*** RECORDS TO USE Section Begins ***

(** ** What each service publishes *)

(** A row of the booking outbox: a command carries the booking's terms. *)
Definition booking_row_ok (db : BookingDB) (row : OutboxRow) : Prop :=
  ∃ eid et data tr, payload row = envelope eid et data tr ∧
    (et = "authorize_payment_requested" →
       ∃ b, bookings db !! bk_id b = Some b ∧ data = authorize_data b) ∧
    (et = "capture_payment_requested" →
       ∃ b o, bookings db !! bk_id b = Some b ∧ data = capture_data b o).

(** The payment status an event attests. *)
Definition attests (event_type status : string) : Prop :=
  event_type = "payment_authorized" ∧ status ≠ "authorization_failed" ∨
  event_type = "payment_authorization_failed" ∧ status = "authorization_failed" ∨
  event_type = "payment_captured" ∧ status = "captured" ∨
  event_type = "payment_capture_failed" ∧ status = "capture_failed".

Definition payment_row_ok (db : PaymentDB) (row : OutboxRow) : Prop :=
  ∃ eid et tr id p, payload row = envelope eid et [("booking_id", PStr (str_uuid id))] tr ∧
    payments db !! id = Some p ∧ attests et (pm_status p).

(** *** The booking side of a step *)
Section booking_side.
Context {W : Type}.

*** RECORDS TO USE Section Ends ***

## EXERCISE REQUIREMENTS
From the line with "Definition attests (event_type" to the final line of the data above, please reproduce every line exactly and add nothing.

## TASK RESULT
Definition attests (event_type status : string) : Prop :=
  event_type = "payment_authorized" ∧ status ≠ "authorization_failed" ∨
  event_type = "payment_authorization_failed" ∧ status = "authorization_failed" ∨
  event_type = "payment_captured" ∧ status = "captured" ∨
  event_type = "payment_capture_failed" ∧ status = "capture_failed".

Definition payment_row_ok (db : PaymentDB) (row : OutboxRow) : Prop :=
  ∃ eid et tr id p, payload row = envelope eid et [("booking_id", PStr (str_uuid id))] tr ∧
    payments db !! id = Some p ∧ attests et (pm_status p).

(** *** The booking side of a step *)
Section booking_side.
Context {W : Type}.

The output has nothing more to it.